Jaime Casas Madero
En Caracas, el gobierno de Nicolás Maduro ha respondido como acostumbra: con una mezcla de desafío, propaganda y victimismo.
En los últimos días, la tensión entre Estados Unidos y Venezuela ha vuelto a escalar hasta niveles que recuerdan los fantasmas de la Guerra Fría y las viejas políticas de intervención en América Latina. Según un reportaje reciente de The Wall Street Journal, Washington estaría considerando atacar objetivos militares venezolanos supuestamente vinculados al narcotráfico. El medio estadounidense señala que parte de la infraestructura usada por grupos criminales —y presuntamente por el propio régimen— podría ser blanco de acciones militares si Donald Trump decide avanzar con su política de presión directa.
Las declaraciones que han salido desde la capital estadounidense, sumadas a los reportes sobre posibles ataques a puertos y aeropuertos controlados por las fuerzas armadas venezolanas, han encendido las alarmas. No solo por el riesgo de un conflicto armado, sino por lo que implicaría para el equilibrio político de toda América Latina. Aunque oficialmente se habla de “operaciones limitadas” contra redes del narcotráfico, el trasfondo político es evidente: el regreso de Trump a la arena internacional con un discurso de fuerza y la intención de reafirmar la hegemonía estadounidense en lo que históricamente ha llamado su “patio trasero”.
En Caracas, el gobierno de Nicolás Maduro ha respondido como acostumbra: con una mezcla de desafío, propaganda y victimismo. Las imágenes de tropas movilizadas, ejercicios defensivos y discursos cargados de retórica antiimperialista buscan proyectar fortaleza y unidad nacional. Pero la realidad interna es mucho más precaria. Años de crisis económica, sanciones y fracturas políticas han dejado al país exhausto. Para Maduro, sin embargo, esta nueva confrontación externa le ofrece una tabla de salvación: reagrupar a sus bases bajo la bandera del nacionalismo y distraer a la población de los profundos problemas estructurales que persisten dentro de Venezuela.
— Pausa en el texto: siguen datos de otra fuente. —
(* ===== verification/SockIo.v ===== *)
(** * SockIo: whole messages and lines over stream sockets.

    tlpi-dist/sockets/rdwrn.c ([readn], [writen]), read_line.c ([readLine]) and
    read_line_buf.c ([readLineBuf]).  A descriptor open for reading is the
    sequence of what its next reads will find, one open for writing the sequence
    of the outcomes of its next writes. *)
From S2P Require Import Prelude.
Local Open Scope Z_scope.

(** ** The system calls *)

Definition EINTR : Z := 4.
Definition EINVAL : Z := 22.

(** What a read finds: a segment of data that has arrived (an empty one is an end
    of file that is reported once), or an error. *)
Inductive inev := Data (b : bytes) | Fail (e : Z).

Abbreviation stream := (list inev).

Inductive rres := RBytes (b : bytes) | RErr (e : Z).

(** [read(fd, buf, n)]: at most [n] bytes of the first segment; past the last
    segment the peer has closed. *)
Definition read (s : stream) (n : nat) : rres * stream :=
  match s with
  | [] => (RBytes [], [])
  | Data b :: s' =>
      (RBytes (take n b), if (length b <=? n)%nat then s' else Data (drop n b) :: s')
  | Fail e :: s' => (RErr e, s')
  end.

(** The outcome of a write: how many bytes the kernel has room for, or an error. *)
Inductive wres := Wrote (k : nat) | WFail (e : Z).

Definition write (os : list wres) (b : bytes) : Z * Z * bytes * list wres :=
  match os with
  | [] => (Z.of_nat (length b), 0, b, [])
  | Wrote k :: os' => (Z.of_nat (length (take k b)), 0, take k b, os')
  | WFail e :: os' => (-1, e, [], os')
  end.

(** ** rdwrn.c *)

(** The loop of [readn]: [buf] is what has been stored so far, [totRead] its
    length. *)
Fixpoint readn_loop (fuel : nat) (s : stream) (n : nat) (buf : bytes) :
    option (Z * bytes * stream) :=
  match fuel with
  | O => None
  | S f =>
      if (length buf <? n)%nat then
        match read s (n - length buf) with
        | (RBytes [], s') => Some (Z.of_nat (length buf), buf, s')
        | (RErr e, s') => if e =? EINTR then readn_loop f s' n buf else Some (-1, buf, s')
        | (RBytes b, s') => readn_loop f s' n (buf ++ b)
        end
      else Some (Z.of_nat (length buf), buf, s)
  end.

(** [readn]: the value returned, the bytes stored, the rest of the input.  Every
    turn takes an event or a byte. *)
Definition readn (s : stream) (n : nat) : option (Z * bytes * stream) :=
  readn_loop (S (n + length s)) s n [].

(** The loop of [writen]: [tot] bytes of [b] are written, [sent] is what the
    kernel has accepted. *)
Fixpoint writen_loop (fuel : nat) (os : list wres) (b : bytes) (tot : nat) (sent : bytes) :
    option (Z * bytes * list wres) :=
  match fuel with
  | O => None
  | S f =>
      if (tot <? length b)%nat then
        let '(numWritten, errno, acc, os') := write os (drop tot b) in
        if numWritten <=? 0 then
          if (numWritten =? -1) && (errno =? EINTR) then writen_loop f os' b tot sent
          else Some (-1, sent, os')
        else writen_loop f os' b (tot + length acc) (sent ++ acc)
      else Some (Z.of_nat tot, sent, os)
  end.

Definition writen (os : list wres) (b : bytes) : option (Z * bytes * list wres) :=
  writen_loop (S (length b + length os)) os b 0 [].

(** ** read_line.c *)

(** The loop of [readLine]; the result is the value returned, what has been stored
    in the buffer (with the terminating NUL where there is one) and the rest of
    the input. *)
Fixpoint readLine_loop (fuel : nat) (s : stream) (n : nat) (buf : bytes) :
    option (Z * bytes * stream) :=
  match fuel with
  | O => None
  | S f =>
      match read s 1 with
      | (RErr e, s') => if e =? EINTR then readLine_loop f s' n buf else Some (-1, buf, s')
      | (RBytes [], s') =>
          if (length buf =? 0)%nat then Some (0, buf, s')
          else Some (Z.of_nat (length buf), buf ++ [0], s')
      | (RBytes (ch :: _), s') =>
          let buf := if (length buf <? n - 1)%nat then buf ++ [ch] else buf in
          if ch =? 10 then Some (Z.of_nat (length buf), buf ++ [0], s')
          else readLine_loop f s' n buf
      end
  end.

(** The bytes and events of an input, a bound for the turns of a loop over it. *)
Definition evsize (e : inev) : nat := match e with Data b => S (length b) | Fail _ => 1 end.
Definition work (s : stream) : nat := sum_list_with evsize s.

Definition readLine (s : stream) (buffer_null : bool) (n : nat) : option (Z * bytes * stream) :=
  if (n <=? 0)%nat || buffer_null then Some (-1, [], s)
  else readLine_loop (S (work s)) s n [].

(** ** read_line_buf.c *)

Definition RL_MAX_BUF : nat := 10.

(** [struct ReadLineBuf]; the descriptor is the stream passed along. *)
Record ReadLineBuf := mkRl { rl_buf : bytes; rl_next : Z; rl_len : Z }.

(** The array of a new structure is not initialized: [buf] is what it holds. *)
Definition readLineBufInit (buf : bytes) : ReadLineBuf := mkRl buf 0 0.

(** A turn's refill: [None] when the array already has characters to give, else
    the result of [read] and the structure it leaves. *)
Definition refill (r : ReadLineBuf) (s : stream) : option (Z * ReadLineBuf * stream) :=
  if rl_len r <=? rl_next r then
    match read s RL_MAX_BUF with
    | (RErr _, s') => Some (-1, mkRl (rl_buf r) (rl_next r) (-1), s')
    | (RBytes [], s') => Some (0, mkRl (rl_buf r) (rl_next r) 0, s')
    | (RBytes b, s') =>
        Some (Z.of_nat (length b),
              mkRl (b ++ drop (length b) (rl_buf r)) 0 (Z.of_nat (length b)), s')
    end
  else None.

(** The loop of [readLineBuf]; [cnt] is the length of [buffer], what has been
    stored so far.  An index outside the array has no result. *)
Fixpoint readLineBuf_loop (fuel : nat) (r : ReadLineBuf) (s : stream) (n : nat)
    (buffer : bytes) : option (Z * bytes * ReadLineBuf * stream) :=
  match fuel with
  | O => None
  | S f =>
      let fetch r s :=
        c ← rl_buf r !! Z.to_nat (rl_next r);
        let r := mkRl (rl_buf r) (rl_next r + 1) (rl_len r) in
        let buffer := if (length buffer <? n)%nat then buffer ++ [c] else buffer in
        if c =? 10 then Some (Z.of_nat (length buffer), buffer, r, s)
        else readLineBuf_loop f r s n buffer in
      match refill r s with
      | Some (k, r', s') =>
          if k =? -1 then Some (-1, buffer, r', s')
          else if k =? 0 then Some (Z.of_nat (length buffer), buffer, r', s')
          else fetch r' s'
      | None => fetch r s
      end
  end.

Definition readLineBuf (r : ReadLineBuf) (s : stream) (buffer_null : bool) (n : nat) :
    option (Z * bytes * ReadLineBuf * stream) :=
  if (n <=? 0)%nat || buffer_null then Some (-1, [], r, s)
  else readLineBuf_loop (S (RL_MAX_BUF + work s)) r s n [].

(** ** What a stream carries *)

(** The bytes and the ends of a stream, however it is cut into segments.  [retry]
    says whether an interrupted read is repeated by the reader. *)
Inductive item := Byte (c : Z) | Stop (e : option Z).

Fixpoint flat (retry : bool) (s : stream) : list item :=
  match s with
  | [] => []
  | Data [] :: s' => Stop None :: flat retry s'
  | Data b :: s' => map Byte b ++ flat retry s'
  | Fail e :: s' =>
      if retry && (e =? EINTR) then flat retry s' else Stop (Some e) :: flat retry s'
  end.

(** The next line of it: its bytes, how it ended, what follows. *)
Inductive ending := Newline | Eof | Error (e : Z).

Fixpoint line (l : list item) : bytes * ending * list item :=
  match l with
  | [] => ([], Eof, [])
  | Stop None :: l' => ([], Eof, l')
  | Stop (Some e) :: l' => ([], Error e, l')
  | Byte c :: l' =>
      if c =? 10 then ([c], Newline, l') else let '(b, e, r) := line l' in (c :: b, e, r)
  end.

(** The first [n] bytes of it. *)
Fixpoint chunk (n : nat) (l : list item) : bytes * ending * list item :=
  match n, l with
  | O, _ => ([], Newline, l)
  | _, [] => ([], Eof, [])
  | _, Stop None :: l' => ([], Eof, l')
  | _, Stop (Some e) :: l' => ([], Error e, l')
  | S n', Byte c :: l' => let '(b, e, r) := chunk n' l' in (c :: b, e, r)
  end.

(** ** Sequences of calls *)

(** What a caller of [readLine] or [readLineBuf] may use of the buffer. *)
Definition got (ret : Z) (buf : bytes) : Z * bytes := (ret, take (Z.to_nat ret) buf).

Fixpoint readLines (k : nat) (s : stream) (n : nat) : option (list (Z * bytes)) :=
  match k with
  | O => Some []
  | S k' =>
      '(ret, buf, s') ← readLine s false n;
      rest ← readLines k' s' n;
      Some (got ret buf :: rest)
  end.

Fixpoint readLineBufs (k : nat) (r : ReadLineBuf) (s : stream) (n : nat) :
    option (list (Z * bytes)) :=
  match k with
  | O => Some []
  | S k' =>
      '(ret, buf, r', s') ← readLineBuf r s false n;
      rest ← readLineBufs k' r' s' n;
      Some (got ret buf :: rest)
  end.

Fixpoint writen_all (os : list wres) (ms : list bytes) : option (bytes * list wres) :=
  match ms with
  | [] => Some ([], os)
  | m :: ms' =>
      '(ret, sent, os') ← writen os m;
      if ret =? -1 then None
      else '(sent', os'') ← writen_all os' ms'; Some (sent ++ sent', os'')
  end.

Fixpoint readn_all (s : stream) (ns : list nat) : option (list bytes * stream) :=
  match ns with
  | [] => Some ([], s)
  | n :: ns' =>
      '(ret, b, s') ← readn s n;
      if ret =? Z.of_nat n then '(bs, s'') ← readn_all s' ns'; Some (b :: bs, s'') else None
  end.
Desde la Casa Blanca, la estrategia tampoco está exenta de riesgos. Un ataque, por más “selectivo” que se pretenda, podría detonar una cadena de consecuencias imprevisibles. América Latina, con su larga memoria de intervenciones extranjeras, observa con recelo este posible viraje de Washington. Los gobiernos de izquierda han condenado la amenaza y exigen respeto a la autodeterminación de los pueblos, mientras otros, más cercanos a la agenda estadounidense, justifican la presión sobre Maduro como una medida para contener un foco de inestabilidad regional. Pero incluso entre aliados, la posibilidad de un conflicto abierto genera inquietud y fractura posiciones diplomáticas.
El impacto sería profundo. Una intervención militar en Venezuela podría provocar nuevos flujos migratorios, alterar el equilibrio económico del Caribe y reactivar tensiones ideológicas que muchos consideraban superadas. Países fronterizos como Colombia y Brasil enfrentarían una presión humanitaria inmediata y una probable militarización de sus fronteras. Y en el tablero global, potencias como Rusia y China podrían aprovechar enormemente el conflicto para desafiar la influencia estadounidense en la región, extendiendo la disputa al terreno económico y tecnológico.
Al final, lo que está en juego no es solo la estabilidad de Venezuela, sino el rumbo político de América Latina en un contexto de polarización mundial. Trump busca reafirmar la supremacía estadounidense en un continente que ha intentado diversificar sus alianzas, mientras Maduro lucha por su supervivencia política aferrándose al discurso del enemigo externo. Entre ambos, los pueblos latinoamericanos vuelven a quedar atrapados en medio de una historia que parece repetirse: la eterna pugna entre poder, soberanía y ambición.